Cecil Taylor-LIVE IN TOKYO (1974) Trio Records

























And Finally, Cecil Taylor, who celebrates his 83rd birthday today.


This record has an insert with notes in Japanese.
The text which follows are my own musings.

Among the avant-garde jazz composer/performers to begin working in the mid to late 'fifties, it is Cecil Taylor who blended his jazz influences (Horace Silver,Bud Powell,Oscar Peterson,Duke Ellington, Thelonious Monk and Mary-Lou Williams) most thoroughly with the influences he evidently gathered from the contemporary European "Classical" idiom. (Much as Ellington had done a generation or two before him).
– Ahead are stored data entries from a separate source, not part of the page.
(** ** Coordinators *)

(** [keyCoordinator.acquireToken] *)
Definition acquireToken (k : nat) : proc V (option error) :=
  _ ← (act (TokenEnter k) : proc V unit);
  e ← (act (TokenReceive k) : proc V (option error));
  match e with
  | Some err => _ ← (act (TokenCancel k) : proc V unit); mret (Some err)
  | None => mret None
  end.

(** [keyCoordinator.releaseToken] *)
Definition releaseToken (k : nat) : proc V unit :=
  _ ← (act (TokenLeave k) : proc V unit);
  (act (TokenSend k) : proc V unit).

(** [keyCoordinator.waitFlight] *)
Definition waitFlight (f : flightID) : proc V (result V) :=
  e ← (act (AwaitFlight f) : proc V (option error));
  match e with
  | None => (act (ConsumeFlight f) : proc V (result V))
  | Some err => (act (AbandonFlight f err) : proc V (result V))
  end.

(** [defer func() { if tokenHeld { coordinator.releaseToken() } }()] and the
    deferred release of the coordinator. *)
Definition finishCall {A} (key : text) (k : nat) (tokenHeld : bool) (a : A) : proc V A :=
  _ ← (if tokenHeld then releaseToken k else mret tt);
  _ ← (act (CoordRelease key k) : proc V unit);
  mret a.

(** The answers of [acquireHealthyForLeader], with the value of [tokenHeld]
    after an error. *)
Inductive leaderLease : Type :=
| LeaderLease (gen : Z)
| LeaderRetry
| LeaderError (err : error) (tokenHeld : bool).

Definition acquireHealthyForLeader (k : nat) : proc V leaderLease :=
  a ← (act TryAcquireHealthy : proc V acquired);
  match a with
  | Blocked => mret (LeaderError localBlockedError true)
  | Leased gen => mret (LeaderLease gen)
  | Changing ch =>
      _ ← releaseToken k;
      e ← waitChanged ch;
      match e with
      | Some err => mret (LeaderError err false)
      | None =>
          e ← acquireToken k;
          match e with
          | Some err => mret (LeaderError err false)
          | None => mret LeaderRetry
          end
      end
  end.

(** ** The local tier *)

Definition invalidateLocalHeld (fuel : nat) (key : text) : proc V (option error) :=
  e ← acquireMaintenance fuel;
  match e with
  | Some err =>
      _ ← (act Block : proc V unit);
      mret (Some (localBlockedCallError "invalidate-local" key (Some err)))
  | None =>
      localErr ← (act (LocalDelete key) : proc V (option error));
      _ ← (act ReleaseMaintenance : proc V unit);
      match localErr with
      | Some err =>
          _ ← (act Block : proc V unit);
          mret (Some (localBlockedCallError "invalidate-local" key (Some (localFailureError "delete-local" key (Some err)))))
      | None => mret None
      end
  end.

(** [mandatoryInvalidateLocalHeld]: the context is another one. *)
Definition mandatoryInvalidateLocalHeld (fuel : nat) (key : text) : proc V (option error) := invalidateLocalHeld fuel key.

Definition populateLocalHeld (fuel : nat) (key : text) (value : V) (ttl expectedGeneration : Z) : proc V (option error) :=
  a ← (act TryAcquireHealthy : proc V acquired);
  match a with
  | Blocked => mret (Some (withCallOperation "populate-local" key localBlockedError))
  | Changing _ => mret None
  | Leased gen =>
      if negb (gen =? expectedGeneration) then _ ← releaseLease; mret None
      else
        e ← ctxErr;
        match e with
        | Some err => _ ← releaseLease; mret (Some err)
        | None =>
            localErr ← (act (LocalSet key value ttl expectedGeneration) : proc V (option error));
            disposition ← classify expectedGeneration;
            _ ← releaseLease;
            match localErr with
            | Some err =>
                let failure := localFailureError "populate-local" key (Some err) in
                cleanupErr ← mandatoryInvalidateLocalHeld fuel key;
                match cleanupErr with
                | Some cleanup =>
                    mret (Some (localBlockedCallError "populate-local" key (errors_Join (Some failure) (Some cleanup))))
                | None =>
                    if decide (disposition = localBlocked) then
                      mret (Some (localBlockedCallError "populate-local" key (Some failure)))
                    else mret (Some failure)
                end
            | None =>
                if decide (disposition = localCurrent) then mret None
                else
                  cleanupErr ← mandatoryInvalidateLocalHeld fuel key;
                  match cleanupErr with
                  | Some cleanup => mret (Some cleanup)
                  | None =>
                      if decide (disposition = localBlocked) then
                        mret (Some (localBlockedCallError "populate-local" key None))
                      else mret None
                  end
            end
        end
  end.

(** [localGet]: the value, if it was a hit. *)
Definition localGet (fuel : nat) (key : text) : proc V (result (option V)) :=
  a ← acquireHealthy fuel;
  match a with
  | Fail err => mret (Fail (withCallOperation "get" key err))
  | Ok gen =>
      r ← (act (LocalGet key) : proc V (result V));
      disposition ← classify gen;
      _ ← releaseLease;
      if decide (disposition = localBlocked) then
        mret (Fail (localBlockedCallError "get" key (match r with Fail err => Some err | Ok _ => None end)))
      else match r with
      | Ok value => mret (Ok (Some value))
      | Fail err =>
          if errors_Is err "cache.ErrCacheMiss" then mret (Ok None)
          else mret (Fail (localFailureError "get" key (Some err)))
      end
  end.

Definition mutationResult (operation : string) (key : text) (gen : Z) (primaryErr cleanupErr : option error)
    : proc V (option error) :=
  match cleanupErr with
  | Some _ => mret (Some (localBlockedCallError operation key (errors_Join primaryErr cleanupErr)))
  | None =>
      d ← classify gen;
      if decide (d = localBlocked) then mret (Some (localBlockedCallError operation key primaryErr))
      else mret primaryErr
  end.

(** ** Reads *)

(** The loop of [getRemoteCoordinated]: the answer and [tokenHeld]. *)
Fixpoint getRemoteLoop (fuel : nat) (key : text) (k : nat) : proc V (result V * bool) :=
  match fuel with
  | O => More
  | S fuel =>
      a ← (act TryAcquireHealthy : proc V acquired);
      match a with
      | Blocked => mret (Fail (withCallOperation "get" key localBlockedError), true)
      | Changing ch =>
          _ ← releaseToken k;
          e ← waitChanged ch;
          match e with
          | Some err => mret (Fail err, false)
          | None =>
              e ← acquireToken k;
              match e with
              | Some err => mret (Fail err, false)
              | None => getRemoteLoop fuel key k
              end
          end
      | Leased gen =>
          r ← (act (LocalGet key) : proc V (result V));
          disposition ← classify gen;
          match r with
          | Ok value =>
              _ ← releaseLease;
              if decide (disposition = localBlocked) then mret (Fail (localBlockedCallError "get" key None), true)
              else mret (Ok value, true)
          | Fail err =>
              if negb (errors_Is err "cache.ErrCacheMiss") then
                _ ← releaseLease;
                if decide (disposition = localBlocked) then mret (Fail (localBlockedCallError "get" key (Some err)), true)
                else mret (Fail (localFailureError "get" key (Some err)), true)
              else
                admitted ← (act (IssueTicket gen) : proc V bool);
                _ ← releaseLease;
                if negb admitted then
                  d ← classify gen;
                  if decide (d = localBlocked) then mret (Fail (localBlockedCallError "get" key None), true)
                  else getRemoteLoop fuel key k
                else
                  e ← ctxErr;
                  match e with
                  | Some err => mret (Fail err, true)
                  | None =>
                      r ← Value_Get sha256 Unmarshal (remote c) key;
                      disposition ← classify gen;
                      if decide (disposition = localBlocked) then
                        mret (Fail (localBlockedCallError "get" key (match r with Fail err => Some err | Ok _ => None end)), true)
                      else match r with
                      | Fail err => mret (Fail err, true)
                      | Ok remoteValue =>
                          if decide (disposition = localNewerGeneration) then mret (Ok remoteValue, true)
                          else
                            e ← populateLocalHeld fuel key remoteValue (LocalTTL (config c)) gen;
                            match e with
                            | Some err => mret (Fail err, true)
                            | None => mret (Ok remoteValue, true)
                            end
                      end
                  end
          end
      end
  end.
In this live performance the influence of, and the similarities between, Taylor's improvising and Boulez's composing in Sonata No.2 can be heard at times (if only in the great intervallic leaps and the swift dynamic changes), and one could easily add Cecil's name to the list of virtuoso pianists whose work can be seen as reaping the soil sewn by composers like Boulez.This is,of course,In addition to the rich soil of the jazz music which is indispensable to him.
Taylor's solo method generally relies on development of motivic cells, stated at the outset,and which gradually expand and become more complex and highly charged, sometimes contracting back to something like their original state at the end, and at other times ending abruptly, in mid stream.
Taylor's technique does not rely on independence of his two hands so much as contrary motion between them in great block chords and an alternating full-armed hammering and jabbing attack on the instrument in his single-note flurries.
As was said above of Bela Bartok, Cecil Taylor uses the piano like a percussion instrument in much of his high-energy work.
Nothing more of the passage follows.